Corrective Action: Management established procedures and controls to assure safe rail car entry. A procedure was developed to include life line and attendants, rescue capability, ventilation, and atmospheric monitoring. All miners will be provided adequate task training in the health and safety aspects of this task before performing rail car entry.
The accident occurred because management policies and procedures failed to address all health and safety hazards associated with cleaning railcars. All hazards were not identified to ensure that persons could safely perform the task. Because of the inadequate policies and procedures, proper task training on the health and safety aspects of the car washing job was not given. Rail tank cars were not treated as a confined space. The air quality inside the tank cars was not properly monitored and an attendant manning a lifeline was not used.

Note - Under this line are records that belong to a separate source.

(** The encoding of a character below [2^11]. *)
Definition utf8_char (n : Z) : list Z := if n <? 0x80 then [n] else [Z.lor 0xc0 (Z.shiftr n 6); Z.lor 0x80 (Z.land n 0x3f)].
Definition utf8 (ns : list Z) : list Z := concat (map utf8_char ns).
Definition ucs2 (ns : list Z) : list Z := concat (map (le_bytes 2) ns).

Lemma drop_cons {A} (s : list A) i c r : drop i s = c :: r → s !! i = Some c ∧ drop (i + 1) s = r ∧ length s = (i + S (length r))%nat.
Proof.
  intros H. split_and!.
  - assert (drop i s !! 0%nat = Some c) as H0 by (by rewrite H). by rewrite lookup_drop, Nat.add_0_r in H0.
  - rewrite <-drop_drop, H. done.
  - assert (length (drop i s) = S (length r)) as Hl by (by rewrite H). rewrite length_drop in Hl. lia.
Qed.

Lemma put_le16_ok buf j z : (j + 2 ≤ length buf)%nat → put_le16 buf j z = Ret (splice buf j (le_bytes 2 (u16 z))).
Proof. intros H. unfold put_le16. by rewrite (proj2 (Nat.leb_le _ _) H). Qed.
Lemma length_put buf j z : (j + 2 ≤ length buf)%nat → length (splice buf j (le_bytes 2 z)) = length buf.
Proof. intros H. rewrite length_splice by (by rewrite length_le_bytes). done. Qed.

(** The conversion of a password stays in its buffers, and returns. *)
Lemma utf8_loop_total fuel s i k buf :
  utf8_whole (drop i s) = true → (length s - i < fuel)%nat → (i ≤ length s)%nat → (k ≤ 256)%nat → (512 ≤ length buf)%nat →
  ∃ o, utf8_loop fuel s 512 i (2 * k) buf = Ret o ∧ ∀ b n, o = Some (b, n) → length b = length buf ∧ (n ≤ 256)%nat.
Proof.
  revert i k buf. induction fuel as [|fuel IH]; intros i k buf Hw Hf Hi Hk Hb; [lia|]. cbn [utf8_loop].
  destruct (drop i s) as [|c r] eqn:Hd.
  { assert (length s - i = 0)%nat as He by (rewrite <-length_drop, Hd; done). rewrite (proj2 (Nat.ltb_ge _ _)) by lia.
    eexists. split; [done|]. intros b n Ho. assert (b = buf ∧ n = (2 * k) / 2)%nat as [-> ->] by (split; congruence).
    split; [done|]. apply Nat.Div0.div_le_upper_bound. lia. }
  apply drop_cons in Hd as (Hc & Hd & Hl). rewrite (proj2 (Nat.ltb_lt _ _)) by lia. rewrite (rd_lookup s i c Hc), run_bind_l.
  cbn [negb]. destruct (Nat.leb_spec 512 (2 * k)) as [|Hj]; [by eexists|].
  assert (∀ i' z, utf8_whole (drop i' s) = true → (i < i' ≤ length s)%nat →
    ∃ o, (buf ← put_le16 buf (2 * k) z; utf8_loop fuel s 512 i' (2 * k + 2) buf) = Ret o ∧
      ∀ b n, o = Some (b, n) → length b = length buf ∧ (n ≤ 256)%nat) as Hgo.
  { intros i' z Hw' Hi'. rewrite put_le16_ok, run_bind_l by lia. replace (2 * k + 2)%nat with (2 * (k + 1))%nat by lia.
    destruct (IH i' (k + 1)%nat (splice buf (2 * k) (le_bytes 2 (u16 z)))) as (o & -> & Ho); try lia; [done|by rewrite length_put by lia|].
    exists o. split; [done|]. rewrite length_put in Ho by lia. exact Ho. }
  cbn [utf8_whole] in Hw. destruct (c <=? 0x7f) eqn:Ec; [apply Hgo; [by rewrite Hd|lia]|].
  destruct r as [|c2 r]; [rewrite (proj2 (Nat.eqb_eq i _)) by (cbn in Hl; lia); by eexists|].
  destruct ((i =? length s - 1)%nat || _); [by eexists|]. apply drop_cons in Hd as (Hc2 & Hd & Hl2).
  rewrite (rd_lookup s _ c2 Hc2), run_bind_l. cbv zeta. destruct (Z.land c 0xe0 =? 0xc0); [apply Hgo; [by rewrite Hd|lia]|].
  destruct r as [|c3 r]; [done|]. destruct ((i + 1 =? length s)%nat || _); [by eexists|]. apply drop_cons in Hd as (Hc3 & Hd & Hl3).
  rewrite (rd_lookup s _ c3 Hc3), run_bind_l, put_le16_ok, run_bind_l by lia.
  destruct (IH (i + 1 + 1 + 1)%nat k (splice buf (2 * k) (le_bytes 2 (u16 (Z.lor (Z.lor (Z.shiftl (Z.land c 0xf) 12) (Z.shiftl (Z.land c2 0x3f) 6)) (Z.land c3 0x3f))))))
    as (o & -> & Ho); try lia; [by rewrite Hd|by rewrite length_put by lia|]. exists o. split; [done|].
  rewrite length_put in Ho by lia. exact Ho.
Qed.
Lemma utf8_total s buf :
  utf8_whole s = true → (512 ≤ length buf)%nat →
  ∃ o, utf8_to_ucs2 s buf 512 = Ret o ∧ ∀ b n, o = Some (b, n) → length b = length buf ∧ (n ≤ 256)%nat.
Proof. intros Hw Hb. apply (utf8_loop_total _ s 0 0 buf); [done|lia..]. Qed.

(** The characters of one and of two bytes. *)
Lemma utf8_two n : 0x80 ≤ n < 0x800 →
  0x7f < Z.lor 0xc0 (Z.shiftr n 6) ∧ Z.land (Z.lor 0xc0 (Z.shiftr n 6)) 0xe0 = 0xc0 ∧
  Z.lor (Z.shiftl (Z.land (Z.lor 0xc0 (Z.shiftr n 6)) 0x1f) 6) (Z.land (Z.lor 0x80 (Z.land n 0x3f)) 0x3f) = n.
Proof.
  intros Hn.
  assert (Forall (λ n : Z, 0x7f < Z.lor 0xc0 (Z.shiftr n 6) ∧ Z.land (Z.lor 0xc0 (Z.shiftr n 6)) 0xe0 = 0xc0 ∧
    Z.lor (Z.shiftl (Z.land (Z.lor 0xc0 (Z.shiftr n 6)) 0x1f) 6) (Z.land (Z.lor 0x80 (Z.land n 0x3f)) 0x3f) = n)
    (Z.of_nat <$> seq 128 1920)) as H by (apply (bool_decide_unpack _); by vm_compute).
  rewrite Forall_forall in H. apply H. apply list_elem_of_fmap. exists (Z.to_nat n). split; [lia|]. apply elem_of_seq. lia.
Qed.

Issued to Theile Kaolin Company
Order No. 8821378 -- issued on July 15, 2015, under the provisions of Section 103(j) of the Mine Act:
A fatal accident occurred at this operation on 15 July 2015, when a miner was found unresponsive in a slurry tank car on the #2 rail track adjacent to #1 and #2 product silos. Doniece Schlick verbally issued a 103J order at approximately 1300 over the phone to Trey Turner to assure the safety of all persons at this operation. The order prohibits all activity on and around #2 rail track. This order is now reduced to writing at 1530 on today 15 July 2015.
The order was terminated on November 12, 2015, after conditions that contributed to the accident no longer existed.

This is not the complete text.